Lemma ec_nack_resends_witness :
  let s := example_ec_sender example_cts_params 12 [] in
  ∃ s', on_ec_nack s example_cts_params example_ec_handle 2 example_ec_nack = Some (EcAgain s') ∧
    ev_wire (es_env s') = ev_wire (es_env s) ++
      concat (chunk_wire example_cts_params 0 example_ec_storage 40 <$> [0; 1]).
Proof.
  intros s.
  destruct (ec_nack_resends example_cts_params 0 example_ec_storage 40 2 example_ec_handle s example_ec_nack)
    as (s' & H1 & Ha & H2).
  - exact example_ec_sendable.
  - lia.
  - exact example_ec_fits.
  - vm_compute. split; discriminate.
  - example_ec_started.
  - exact example_ec_nack_ok.
  - vm_compute. reflexivity.
  - exists s'. split; [|exact H2].
    assert (acked_at (es_chunk_acked s') 0 = false) as E by (rewrite (Ha 0 ltac:(lia)); vm_compute; reflexivity).
    replace (zrange 0 2) with [0; 1] in H1 by (vm_compute; reflexivity).
    cbn [forallb] in H1. rewrite E in H1. exact H1.
Defined.

(** C12: [ECSender::poll] is defined and ends, and the sender believes only what it
    was told and sends only the message: over any control traffic whose bitmaps
    have only chunks of [R], every chunk acknowledged at the end was before or
    is in [R], and all it put on the wire are packets of the [dc] data chunks - no
    parity - as the one-shot send builds them. *)
Theorem ec_poll_sound params msg_id storage length dc uninit h s (R : Z → Prop) :
  sendable params storage length → 0 ≤ msg_id < 1024 → total_packets_of params length ≤ 262144 →
  0 ≤ dc ≤ total_chunks_of params length → poll_data_chunks s params = Some dc →
  ec_ok params msg_id storage length dc h s → all_messages (ec_truthful dc R) (es_input s) →
  ∃ r s', ec_poll uninit s = Some (Some r, s') ∧
    (∀ c, 0 ≤ c < dc → acked_at (es_chunk_acked s') c = true →
       acked_at (es_chunk_acked s) c = true ∨ R c) ∧
    ∃ w, ev_wire (es_env s') = ev_wire (es_env s) ++ w ∧
      ∀ x, x ∈ w → ∃ c i, 0 ≤ c < dc ∧ 0 ≤ i < total_packets_of params length ∧
        c * prm_packets_per_chunk params ≤ i < (c + 1) * prm_packets_per_chunk params ∧
        x = (prm_udp_server_port params, packet_datagram (built_packet params msg_id storage length i)).
Proof.
  intros Hsend Hid Hfits Hdc Hpc Hs Hall. unfold ec_poll.
  destruct (eo_handle _ _ _ _ _ _ _ Hs) as (-> & _).
  destruct (eo_conn _ _ _ _ _ _ _ Hs) as (conn & client & -> & Hpar & ->).
  rewrite Hpar, Hpc. cbn [mbind option_bind].
  destruct (ec_poll_loop_ok params msg_id storage length dc Hsend Hid Hfits Hdc R h uninit
    (S (S (input_size (es_input s)))) s Hs Hall) as (r & s' & -> & [_ _ _ Ha (w & Hw & Hin)]); [lia|].
  exists r, s'. split; [done|]. split; [done|]. exists w. split; [done|].
  intros x (c & Hc & Hx)%Hin.
  apply (elem_of_chunk_wire _ _ _ Hsend) in Hx as (i & Hi & <- & ->); [|lia].
  exists (i / prm_packets_per_chunk params), i. pose proof (sd_ppc _ _ _ Hsend).
  pose proof (Z.div_mod i (prm_packets_per_chunk params) ltac:(lia)).
  pose proof (Z.mod_pos_bound i (prm_packets_per_chunk params) ltac:(lia)).
  split; [done|]. split; [done|]. split; [lia|done].
Qed.

Lemma ec_poll_sound_witness :
  let s := example_ec_sender example_cts_params 12
    [Data (message_image example_padding example_ec_nack); RecvClosed] in
  ∃ r s', ec_poll zero_message s = Some (Some r, s') ∧
    ∀ c, 0 ≤ c < 2 → acked_at (es_chunk_acked s') c = false.
Proof.
  intros s.
  destruct (ec_poll_sound example_cts_params 0 example_ec_storage 40 2 zero_message example_ec_handle s
    (λ _, False)) as (r & s' & Hp & Ha & _).
  - exact example_ec_sendable.
  - lia.
  - exact example_ec_fits.
  - vm_compute. split; discriminate.
  - vm_compute. reflexivity.
  - example_ec_started.
  - eapply all_messages_next; [vm_compute; reflexivity| |].
    + intros bs msg m [= <-] Hd. vm_compute in Hd. injection Hd as <-. split.
      * solve_msg_ok.
      * intros c Hc Hb. assert (c = 0 ∨ c = 1) as [->| ->] by lia; vm_compute in Hb; discriminate.
    + eapply all_messages_next; [vm_compute; reflexivity|done|].
      apply all_messages_none. vm_compute. reflexivity.
  - exists r, s'. split; [exact Hp|]. intros c Hc.
    destruct (acked_at (es_chunk_acked s') c) eqn:E; [|reflexivity].
    destruct (Ha c Hc E) as [Hb|[]].
    assert (c = 0 ∨ c = 1) as [->| ->] by lia; vm_compute in Hb; discriminate.
Defined.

┄┄┄┄┄┄┄┄┄┄

■ WORK ITEM
When a line in the entries above holds the word "exists", add it to the count, then state only the count.

■ OUTPUT OF THE EXERCISE
4